Two seemingly inconsequential hands early in the night reassured me that this play was going to work. In the first, an aggressive player raised preflop, and I looked down on pocket aces. There were still many people to act behind me, so calling the raise for deception was out of the question. I three bet to $12. The opponent said out loud something to the effect of "uh-oh - that's a big hand" and folded. I three-bet, he put me on aces, s
imple as that.

In the other hand, action got heavy on a draw-heavy board, and one of the tighter players at the table folded to a turn raise. He folded face-up, revealing pocket kings, which were still an overpair! He was out of position and didn't feel like guessing about which draw the looser opponent had, and just decided he didn't have to lose his money on an overpair to some crazy straight.

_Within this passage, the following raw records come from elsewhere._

(** Popping the first waiter of [s] and making it ready. *)
Lemma rest_wake dl dw st s x p ws t :
  rest_ok dl dw st → semas st !! s = Some x → waiters x = p :: ws → threads st !! p = Some t →
  rest_ok dl (λ s', dw s' - at_sema s s' 1)
    (set_tcb (set_ready (set_sema st s (Sema (s_value x) ws)) (ready_list st ++ [p])) p
       (with_status t THREAD_READY)).
Proof.
  intros [H1 H2 H3 H4 H5 H6 H7 H8 H9 H10] Hs Ew Hp.
  destruct (H2 s x p Hs) as (t0 & k & Ht0 & Hb & Ek); [rewrite Ew; left|].
  rewrite Hp in Ht0. injection Ht0 as <-. destruct (H1 s x Hs) as [Hnd Hv]. rewrite Ew in Hnd.
  apply NoDup_cons in Hnd as [Hpw Hnd].
  assert (Hcr : ∀ q q', creates (<[p := with_status t THREAD_READY]> (threads st)) q q'
                        ↔ creates (threads st) q q').
  { intros q q'. unfold creates. destruct (decide (q = p)) as [->|].
    - rewrite lookup_insert_eq, Hp. naive_solver.
    - by rewrite lookup_insert_ne. }
  assert (Hne : ∀ s' x' q, <[s := Sema (s_value x) ws]> (semas st) !! s' = Some x' → q ∈ waiters x' →
            q ≠ p ∧ ∃ x0, semas st !! s' = Some x0 ∧ q ∈ waiters x0).
  { intros s' x' q [[<- <-]|[Hne Hs']]%lookup_insert_Some Hq.
    - split; [intros ->; done|]. exists x. split; [done|]. rewrite Ew. by right.
    - split; [|eauto]. intros ->. destruct (H2 s' x' p Hs' Hq) as (t1 & k1 & Ht1 & _ & Ek1).
      simplify_eq. congruence. }
  split; cbn [threads set_tcb set_threads set_ready set_sema set_semas semas idle_thread conds locks].
  - intros s' x' [[<- <-]|[_ Hs']]%lookup_insert_Some; [done|by eapply H1].
  - intros s' x' q Hs' Hq. destruct (Hne s' x' q Hs' Hq) as (Hqp & x0 & Hx0 & Hq0).
    rewrite lookup_insert_ne by done. by eapply H2.
  - intros q tq [[<- <-]|[Hqp Hq]]%lookup_insert_Some Hbq; [done|].
    destruct (H3 q tq Hq Hbq) as [|[(s' & k' & x' & Ek' & Hs' & Hw)|[r Hr]]]; [by left| |].
    + right; left. exists s', k'. destruct (decide (s' = s)) as [->|Hss].
      * rewrite lookup_insert_eq. eexists. split_and!; [done..|]. cbn. simplify_eq.
        rewrite Ew in Hw. by apply elem_of_cons in Hw as [->|].
      * rewrite lookup_insert_ne by done. eauto.
    + right; right. exists r. by apply Hcr.
  - intros q q' [Hi (t1 & Ht1 & Hb1 & Ek1)]%Hcr%H4. split; [done|]. exists t1.
    rewrite lookup_insert_ne; [done|]. intros <-. congruence.
  - intros q q' r Hq%Hcr Hq'%Hcr. by eapply H5.
  - intros q tq [[<- <-]|[_ Hq]]%lookup_insert_Some; [by apply (H6 p t)|by apply H6].
  - done.
  - intros l. rewrite <- H8. destruct (decide (s = LockSem l)) as [->|].
    + rewrite lookup_insert_eq, Hs. split; by eauto.
    + by rewrite lookup_insert_ne.
  - intros l. specialize (H9 l). rewrite (count_update _ _ _ t) by done.
    change (pendb l (with_status t THREAD_READY)) with (pendb l t).
    unfold held, lock_value, lock_known in *. cbn.
    destruct (decide (s = LockSem l)) as [->|].
    + rewrite lookup_insert_eq. cbn. rewrite Hs in H9. lia.
    + rewrite lookup_insert_ne by done. lia.
  - intros s' x' Hs' Hw. rewrite (count_update _ _ _ t) by done.
    assert (Hwt : wokenb s' t = false) by (unfold wokenb; by rewrite Hb).
    assert (Hwr : wokenb s' (with_status t THREAD_READY) = bool_decide (s = s'))
      by (unfold wokenb; cbn; by rewrite Ek).
    rewrite Hwt, Hwr. unfold at_sema.
    apply lookup_insert_Some in Hs' as [[<- <-]|[Hss Hs']].
    + rewrite bool_decide_true, decide_True by done. cbn.
      specialize (H10 s x Hs). rewrite Ew in H10. specialize (H10 ltac:(done)). lia.
    + rewrite bool_decide_false, decide_False by done. specialize (H10 s' x' Hs' Hw). lia.
Qed.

So we've got players who assume the worst when they see a three bet, and players capable of laying down overpairs on scary boards. Yup, sounds like the mood is right for the light three bet.

My own play for the night was starting to spin away from me a little bit. I had failed to get my implied odds, well-hidden full house paid off on the river. I ran into trips on a paired board twice - the first of which I paid off handsomely because I failed to believe an under the gun raiser had a deuce in his hand (he did). I also paid off a somewhat-ridiculous $12 river bet with two pair on a 4-club board, only because my opponent was the only guy at the table I felt capable of representing the flush without having it (but he had it).

It was getting late, and my usually-even stack was down to about $45. I felt like it was time to try the light three bet. Wiley was the raiser - he had knocked me around all night (he was the one with an under the gun deuce, and the other trips as well). I decided I would three bet any playable hand, and looked down at my cards at 6s7s. Yup, good enough - I made it $12.

Wiley asked "twelve more, or twelve total?". It sounded like he might fold to the former, but call the latter, but my intention was an $8 raise to twelve total, so I told him so. He mused about calling out loud, and while doing so, said something very prescient - "looks like Matt is ready to make a stand here". He was dead right, which didn't help my cause. In the end, he called, somewhat reluctantly.

Now all I had to do was graze the flop. The poker gods did not cooperate - we saw something like QJ5 instead. One spade. I had whiffed badly.

Wiley checked to the raiser. Should I carry the plan through anyway and just shove my chips in on a naked bluff? The idea crossed my mind, but in the end I felt like the two broadway cards gave him way too many reasons to call, even on a hit-nothing-draw, which still was ahead of me. I also remembered that he had somewhat predicted out loud that my range might not be as strong as the normal 3 bet.

I abandoned the idea of the shove, but I did make a regular continuation bet. Maybe this was wrong, too - if I have no chance of winning, then either shoving for maximum fold equity or giving up might have been the best decisions. Wiley, still leery of the possibility of a big hand but going with his read, put me all in. I tossed my cards away like they had acid on them, and everyone at the table went "ooooh", suspecting they had caught me in "a move". And they were right.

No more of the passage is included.